Magulu Watah



First to enjoy the beauty and bounty of the area we now call Meeks Bay were a number of family groups belonging to the tribe of Indians known as the Washoe, who occupied the lands surrounding the high mountain lake we now know as Tahoe.

In winter, these family groups inhabited the valleys to the east which are today known as Carson, Washoe and Eagle. Little food could be gathered during this dormant, inclement period, and dietary staples which had been harvested and hunted during the spring, summer and fall of the year provided subsistence until spring came again. Meanwhile, the people fashioned and repaired their tools, clothing and houses. The winter encampments also afforded them opportunity for creative work and allowed for the family interaction which gave the group its strength and perpetuity.

Winter houses, called galis dungal, were usually conical, supported by a main frame-work of securely-placed poles which were lashed together at the top. To these were added inter-mediate pine or willow poles, followed by several layers of cedar bark, pine boughs or manzanita. An interior fire pit, encircled with rocks and vented by a central roof opening, served the purposes of warmth and cooking.

Among the Washoe's most important tools were their baskets. Valued today as pieces of fine art, these beautifully woven articles played crucial, practical roles in the daily life of the group. During the winter months, the women would sort and weave the willow, redbud, fern root and other plant materials collected during the year throughout the group's geographically varied territory into intricately beautiful con-tainers used for cooking, eating, carrying water and collecting the seeds and plant materials which were a major element of their diet.

The skill demonstrated in the work of a fine basket was a source of understandable pride for the Washoe woman. Great care was taken in the time-consuming effort of weaving, and the results produced had their merits not only in terms of utility, but also beauty.

DA OW A GA As the snows receded from the Washoe winter encampments on the valley floor, the strong youthful members of each camp would strike out for da ow a ga, the sacred lake high in the mountains to the west, whose name meant "the giver of life".

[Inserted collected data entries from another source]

(* ===== verification/Delegation.v ===== *)
(** * Root-signed delegation: [core/delegation/delegation.go]

    The offline root signs certificates that name a key and the one role it may
    sign for. Every signed object is [body || signature] over
    [tag || 0x00 || body], where the tag separates the kinds of object. *)

From S2P Require Import Prelude GoStrings Base64 Crypto.

Definition Version : Z := 1.

Definition TagDelegationCert : string := "bacchus/delegation/v1".
Definition TagPolicyDoc : string := "bacchus/policy/v1".
Definition TagIssuerCert : string := "bacchus/issuer-cert/v1".
Definition TagDeviceCred : string := "bacchus/device-cred/v1".
Definition TagRevocationsDoc : string := "bacchus/revocations/v1".
Definition TagUpdateManifest : string := "bacchus/update-manifest/v1".

Definition all_tags : list string :=
  [TagDelegationCert; TagPolicyDoc; TagIssuerCert; TagDeviceCred; TagRevocationsDoc;
   TagUpdateManifest].

Definition ClockSkew : Duration := 2 * Minute.

Abbreviation Role := string (only parsing).
Definition RolePolicy : Role := "policy".
Definition RoleUpdate : Role := "update".
Definition RoleRevocations : Role := "revocations".

Definition Role_Known (r : Role) : bool :=
  existsb (String.eqb r) [RolePolicy; RoleUpdate; RoleRevocations].

Record Cert := MkCert {
  cert_Version : Z;
  cert_Serial : string;
  cert_Role : Role;
  cert_Pub : bytes;
  cert_NotBefore : Time;
  cert_NotAfter : Time;
  cert_Note : string;
}.

Inductive Error :=
| ErrMalformed | ErrUnsupportedVersion | ErrBadSignature | ErrNotYetValid | ErrExpired
| ErrRevoked | ErrWrongRole | ErrNoRoot.

#[export] Instance Error_eq_dec : EqDecision Error.
Proof. solve_decision. Defined.

Definition NUL : ascii := Ascii.zero.

Definition signingMessage (tag : string) (body : bytes) : bytes :=
  bytes_of tag ++ NUL :: body.

Definition certPrefix : string := "bacchusg1:".
Definition EncodeCert (signed : bytes) : string :=
  certPrefix +:+ EncodeToString RawURLEncoding signed.
Definition DecodeCert (s : string) : result Error bytes :=
  match strip_prefix certPrefix (TrimSpace s) with
  | None => Err ErrMalformed
  | Some t => of_option ErrMalformed (DecodeString RawURLEncoding t)
  end.

Section Delegation.
Context `{Ed25519} `{JSON Cert}.

Definition OpenSigned (pub : bytes) (tag : string) (signed : bytes) : result Error bytes :=
  check! fail_if (bad_key_length pub) ErrMalformed;
  match split_signed signed with
  | None => Err ErrMalformed
  | Some (body, sig) =>
      check! fail_if (negb (ed_Verify pub (signingMessage tag body) sig)) ErrBadSignature;
      Ok body
  end.

Definition ParseCert (rootPub signed : bytes) : result Error Cert :=
  let? body := OpenSigned rootPub TagDelegationCert signed in
  let? c := of_option ErrMalformed (Unmarshal body) in
  check! fail_if (negb (cert_Version c =? Version)) ErrUnsupportedVersion;
  check! fail_if (bad_key_length (cert_Pub c)) ErrMalformed;
  Ok c.

Definition VerifyDelegationCert (rootPub signed : bytes) (expect : Role) (now : Time)
    (revoked : option (string -> bool)) : result Error Cert :=
  check! fail_if (bad_key_length rootPub) ErrNoRoot;
  let? c := ParseCert rootPub signed in
  check! fail_if (negb (String.eqb (cert_Role c) expect)) ErrWrongRole;
  check! fail_if (match revoked with Some f => f (cert_Serial c) | None => false end) ErrRevoked;
  check! fail_if (Before now (time_Add (cert_NotBefore c) (- ClockSkew))) ErrNotYetValid;
  check! fail_if (negb (Before now (cert_NotAfter c))) ErrExpired;
  Ok c.

(** The signer's side of [OpenSigned], as the conformance vectors build it. *)
Definition seal (priv : PrivateKey) (tag : string) (body : bytes) : bytes :=
  body ++ ed_Sign priv (signingMessage tag body).

(** ** What an accepted object says *)

(** [signed] is [body] followed by a signature of it under [tag]. *)
Definition sealed_by (pub : bytes) (tag : string) (signed body : bytes) : Prop :=
  List.length pub = PublicKeySize /\
  exists sig, signed = body ++ sig /\ List.length sig = SignatureSize /\
    ed_Verify pub (signingMessage tag body) sig = true.

Lemma OpenSigned_Ok pub tag signed body :
  OpenSigned pub tag signed = Ok body -> sealed_by pub tag signed body.
Proof.
  unfold OpenSigned, sealed_by. intros Ho. inv_result.
  destruct (split_signed signed) as [[b sig]|] eqn:Hs; [|done]. inv_result. b2p.
  apply split_signed_inv in Hs as [-> Hl].
  split; [by apply bad_key_length_false|]. eauto.
Qed.

Record delegated (rootPub signed : bytes) (role : Role) (now : Time)
    (rev : option (string -> bool)) (c : Cert) : Prop := {
  del_sealed : exists body, sealed_by rootPub TagDelegationCert signed body /\ Unmarshal body = Some c;
  del_version : cert_Version c = Version;
  del_key : List.length (cert_Pub c) = PublicKeySize;
  del_role : cert_Role c = role;
  del_unrevoked : forall f, rev = Some f -> f (cert_Serial c) = false;
  del_window : cert_NotBefore c - ClockSkew <= now < cert_NotAfter c;
}.

Lemma VerifyDelegationCert_Ok rootPub signed role now rev c :
  VerifyDelegationCert rootPub signed role now rev = Ok c ->
  delegated rootPub signed role now rev c.
Proof.
  unfold VerifyDelegationCert, ParseCert, Before, time_Add. intros Hv. inv_result. b2p.
  match goal with Ho : OpenSigned _ _ _ = Ok _ |- _ => apply OpenSigned_Ok in Ho end.
  split; eauto using bad_key_length_false. by intros f ->.
Qed.
End Delegation.

(** ** Domain separation *)

Lemma app_sep_inj (c : ascii) (a b x y : bytes) :
  c ∉ a -> c ∉ b -> a ++ c :: x = b ++ c :: y -> a = b /\ x = y.
Proof.
  revert b. induction a as [|d a IH]; intros [|e b] Ha Hb Heq; simplify_eq/=.
  - done.
  - exfalso. apply Hb. left.
  - exfalso. apply Ha. left.
  - destruct (IH b) as [-> ->]; [..|done|done].
    + intros ?. apply Ha. by right.
    + intros ?. apply Hb. by right.
Qed.

Definition nul_free (s : string) : Prop := NUL ∉ bytes_of s.

#[export] Instance nul_free_dec s : Decision (nul_free s).
Proof. unfold nul_free. apply _. Defined.

Lemma signingMessage_inj t u b c :
  nul_free t -> nul_free u -> signingMessage t b = signingMessage u c -> t = u /\ b = c.
Proof.
  unfold signingMessage. intros Ht Hu Heq.
  apply app_sep_inj in Heq as [?%bytes_of_inj ->]; done.
Qed.

Lemma all_tags_nul_free : Forall nul_free all_tags.
Proof. apply (bool_decide_unpack _). vm_compute. exact I. Qed.

(** A signature over one kind of object is over a different message than any
    signature over another kind: the signed message determines both the tag and
    the body, for every two of the six tags. *)
Theorem signingMessage_separates t u b c :
  t ∈ all_tags -> u ∈ all_tags -> signingMessage t b = signingMessage u c -> t = u /\ b = c.
Proof.
  intros Ht Hu. pose proof all_tags_nul_free as Hf. rewrite Forall_forall in Hf.
  apply signingMessage_inj; eauto.
Qed.

Lemma signingMessage_separates_witness : TagPolicyDoc = TagPolicyDoc /\ bytes_of "x" = bytes_of "x".
Proof.
  apply (signingMessage_separates TagPolicyDoc TagPolicyDoc (bytes_of "x") (bytes_of "x"));
    [right; left | right; left | reflexivity].
Defined.

(** ** Certificates the root issues verify *)

Section Complete.
Context `{Ed25519Laws} `{JSONLaws Cert}.

Lemma OpenSigned_seal priv tag body :
  body <> [] -> OpenSigned (Public priv) tag (seal priv tag body) = Ok body.
Proof.
  intros Hb. unfold OpenSigned, seal. rewrite bad_key_length_Public. simpl.
  rewrite split_signed_app by (apply Sign_length || done).
  by rewrite Verify_Sign.
Qed.

Lemma VerifyDelegationCert_seal root c now rev :
  cert_Version c = Version -> List.length (cert_Pub c) = PublicKeySize ->
  (forall f, rev = Some f -> f (cert_Serial c) = false) ->
  cert_NotBefore c - ClockSkew <= now < cert_NotAfter c ->
  VerifyDelegationCert (Public root) (seal root TagDelegationCert (Marshal c))
    (cert_Role c) now rev = Ok c.
Proof.
  intros Hv Hk Hr Hw. unfold VerifyDelegationCert, ParseCert, bad_key_length, Before, time_Add.
  rewrite Public_length. simpl. rewrite OpenSigned_seal by apply Marshal_nonempty.
  simpl. rewrite Unmarshal_Marshal. simpl. rewrite Hv, Hk. simpl.
  rewrite String.eqb_refl. simpl.
  replace (match rev with Some f => f (cert_Serial c) | None => false end) with false
    by (destruct rev; [symmetry; auto|done]). simpl.
  rewrite (proj2 (Z.ltb_ge now _)) by lia. simpl.
  by rewrite (proj2 (Z.ltb_lt now _)) by lia.
Qed.
End Complete.

#[export] Instance Cert_eq_dec : EqDecision Cert.
Proof. solve_decision. Defined.
#[export] Instance Cert_countable : Countable Cert.
Proof.
  refine (inj_countable
    (fun r => [encode (cert_Version r); encode (cert_Serial r); encode (cert_Role r); encode (cert_Pub r); encode (cert_NotBefore r); encode (cert_NotAfter r); encode (cert_Note r)])
    (fun l => match l with
              | [x0; x1; x2; x3; x4; x5; x6] => x0 ← decode x0; x1 ← decode x1; x2 ← decode x2; x3 ← decode x3; x4 ← decode x4; x5 ← decode x5; x6 ← decode x6;
                  Some (MkCert x0 x1 x2 x3 x4 x5 x6)
              | _ => None
              end) _).
  intros []. cbv beta iota. by rewrite !decode_encode.
Defined.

While some locations of questionable merit required the approval of the group's medicine woman before they could be occupied, a group usually returned to an established camp which was favored by an abundant quantity of the foods and medicinal plants necessary to sustain it through the year. Washoe tended to honor the prior use of a given area by one particular group, and thus a group would return to the same site year after year. Each group had a number of alternative camps to choose from, although with proper respect could also use a neighboring group's area.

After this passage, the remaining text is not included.